**** SUPPLIED DATA
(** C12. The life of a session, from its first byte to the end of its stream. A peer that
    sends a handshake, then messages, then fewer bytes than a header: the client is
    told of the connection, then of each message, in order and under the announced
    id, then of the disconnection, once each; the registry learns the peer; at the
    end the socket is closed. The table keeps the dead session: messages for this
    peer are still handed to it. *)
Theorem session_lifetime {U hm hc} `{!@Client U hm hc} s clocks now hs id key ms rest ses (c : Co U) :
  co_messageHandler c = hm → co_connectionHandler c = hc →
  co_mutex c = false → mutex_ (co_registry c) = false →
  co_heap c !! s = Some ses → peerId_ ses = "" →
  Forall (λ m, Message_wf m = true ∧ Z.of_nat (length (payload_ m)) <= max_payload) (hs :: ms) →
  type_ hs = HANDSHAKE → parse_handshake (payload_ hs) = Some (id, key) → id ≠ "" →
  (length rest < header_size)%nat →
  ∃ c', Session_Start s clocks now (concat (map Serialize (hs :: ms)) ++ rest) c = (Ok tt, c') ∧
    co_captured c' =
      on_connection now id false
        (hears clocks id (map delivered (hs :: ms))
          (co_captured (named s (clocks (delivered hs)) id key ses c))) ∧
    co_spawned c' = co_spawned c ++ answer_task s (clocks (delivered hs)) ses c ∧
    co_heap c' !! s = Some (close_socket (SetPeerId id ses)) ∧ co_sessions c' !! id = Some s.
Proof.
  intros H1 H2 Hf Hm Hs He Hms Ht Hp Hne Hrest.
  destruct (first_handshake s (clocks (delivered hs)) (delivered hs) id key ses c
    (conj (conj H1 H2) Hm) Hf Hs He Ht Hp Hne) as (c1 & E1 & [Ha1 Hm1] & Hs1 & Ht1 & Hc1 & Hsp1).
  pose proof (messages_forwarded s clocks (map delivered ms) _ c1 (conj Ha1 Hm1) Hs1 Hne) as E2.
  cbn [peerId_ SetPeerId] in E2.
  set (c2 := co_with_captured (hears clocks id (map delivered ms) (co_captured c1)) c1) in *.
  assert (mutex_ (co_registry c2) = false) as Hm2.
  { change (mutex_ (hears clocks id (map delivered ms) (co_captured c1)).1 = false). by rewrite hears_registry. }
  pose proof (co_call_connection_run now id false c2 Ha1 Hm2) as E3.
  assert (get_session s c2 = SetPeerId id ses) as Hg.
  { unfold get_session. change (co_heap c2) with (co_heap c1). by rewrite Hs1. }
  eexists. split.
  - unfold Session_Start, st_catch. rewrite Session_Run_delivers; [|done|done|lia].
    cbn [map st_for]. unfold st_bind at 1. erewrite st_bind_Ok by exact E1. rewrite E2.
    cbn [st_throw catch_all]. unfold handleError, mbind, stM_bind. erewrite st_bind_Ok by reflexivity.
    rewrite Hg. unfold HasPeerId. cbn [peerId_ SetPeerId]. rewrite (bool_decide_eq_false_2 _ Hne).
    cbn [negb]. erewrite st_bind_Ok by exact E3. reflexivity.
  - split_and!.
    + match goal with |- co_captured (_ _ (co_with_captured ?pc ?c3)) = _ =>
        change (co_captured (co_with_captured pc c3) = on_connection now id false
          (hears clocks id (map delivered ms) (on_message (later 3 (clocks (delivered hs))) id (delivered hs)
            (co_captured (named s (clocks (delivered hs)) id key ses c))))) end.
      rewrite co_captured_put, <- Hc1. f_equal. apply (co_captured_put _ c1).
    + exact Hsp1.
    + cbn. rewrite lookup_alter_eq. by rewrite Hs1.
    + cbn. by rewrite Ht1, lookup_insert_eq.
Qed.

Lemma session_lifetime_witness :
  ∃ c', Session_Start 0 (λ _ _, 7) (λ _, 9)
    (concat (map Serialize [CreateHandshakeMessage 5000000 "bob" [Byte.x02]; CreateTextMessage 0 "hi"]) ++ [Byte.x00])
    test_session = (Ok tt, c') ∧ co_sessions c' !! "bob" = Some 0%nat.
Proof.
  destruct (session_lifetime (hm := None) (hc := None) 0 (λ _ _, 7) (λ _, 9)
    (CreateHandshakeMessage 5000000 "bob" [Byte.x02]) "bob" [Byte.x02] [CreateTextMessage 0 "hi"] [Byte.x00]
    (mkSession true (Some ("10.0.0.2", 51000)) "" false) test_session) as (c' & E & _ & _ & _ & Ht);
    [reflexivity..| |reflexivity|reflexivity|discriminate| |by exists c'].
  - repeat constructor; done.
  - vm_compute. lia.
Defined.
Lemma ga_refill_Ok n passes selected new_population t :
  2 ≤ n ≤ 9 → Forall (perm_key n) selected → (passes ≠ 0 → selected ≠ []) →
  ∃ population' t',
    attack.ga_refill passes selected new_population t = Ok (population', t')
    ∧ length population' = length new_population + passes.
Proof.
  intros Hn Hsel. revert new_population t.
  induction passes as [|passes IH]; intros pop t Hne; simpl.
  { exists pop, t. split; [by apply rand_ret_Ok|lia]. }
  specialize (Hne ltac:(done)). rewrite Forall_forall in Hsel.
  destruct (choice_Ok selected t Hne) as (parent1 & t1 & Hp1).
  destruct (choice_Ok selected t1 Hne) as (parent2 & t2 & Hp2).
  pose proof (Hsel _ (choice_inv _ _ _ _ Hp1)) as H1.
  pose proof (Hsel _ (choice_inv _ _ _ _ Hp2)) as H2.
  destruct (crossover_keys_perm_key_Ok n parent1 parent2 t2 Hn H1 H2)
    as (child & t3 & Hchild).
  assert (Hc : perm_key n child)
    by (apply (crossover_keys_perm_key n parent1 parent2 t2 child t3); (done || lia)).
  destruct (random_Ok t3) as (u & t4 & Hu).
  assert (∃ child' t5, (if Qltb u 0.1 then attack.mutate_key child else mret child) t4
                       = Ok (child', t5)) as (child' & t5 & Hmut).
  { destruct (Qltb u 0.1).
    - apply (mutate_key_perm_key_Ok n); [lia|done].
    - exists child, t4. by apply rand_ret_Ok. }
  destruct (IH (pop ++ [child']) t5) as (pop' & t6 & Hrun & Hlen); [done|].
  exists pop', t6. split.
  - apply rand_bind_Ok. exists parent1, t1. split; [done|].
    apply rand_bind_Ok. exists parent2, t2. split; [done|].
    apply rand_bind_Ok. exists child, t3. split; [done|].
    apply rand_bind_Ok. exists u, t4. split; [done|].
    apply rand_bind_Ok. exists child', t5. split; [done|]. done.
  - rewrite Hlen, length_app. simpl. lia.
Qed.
********
DIRECTIONS FOR THIS TASK: Print, without alteration, only the lines above between the one holding "intros H1 H2" and the one holding "set (c2 := co_with_captured", inclusive.

TASK SOLUTION:
  intros H1 H2 Hf Hm Hs He Hms Ht Hp Hne Hrest.
  destruct (first_handshake s (clocks (delivered hs)) (delivered hs) id key ses c
    (conj (conj H1 H2) Hm) Hf Hs He Ht Hp Hne) as (c1 & E1 & [Ha1 Hm1] & Hs1 & Ht1 & Hc1 & Hsp1).
  pose proof (messages_forwarded s clocks (map delivered ms) _ c1 (conj Ha1 Hm1) Hs1 Hne) as E2.
  cbn [peerId_ SetPeerId] in E2.
  set (c2 := co_with_captured (hears clocks id (map delivered ms) (co_captured c1)) c1) in *.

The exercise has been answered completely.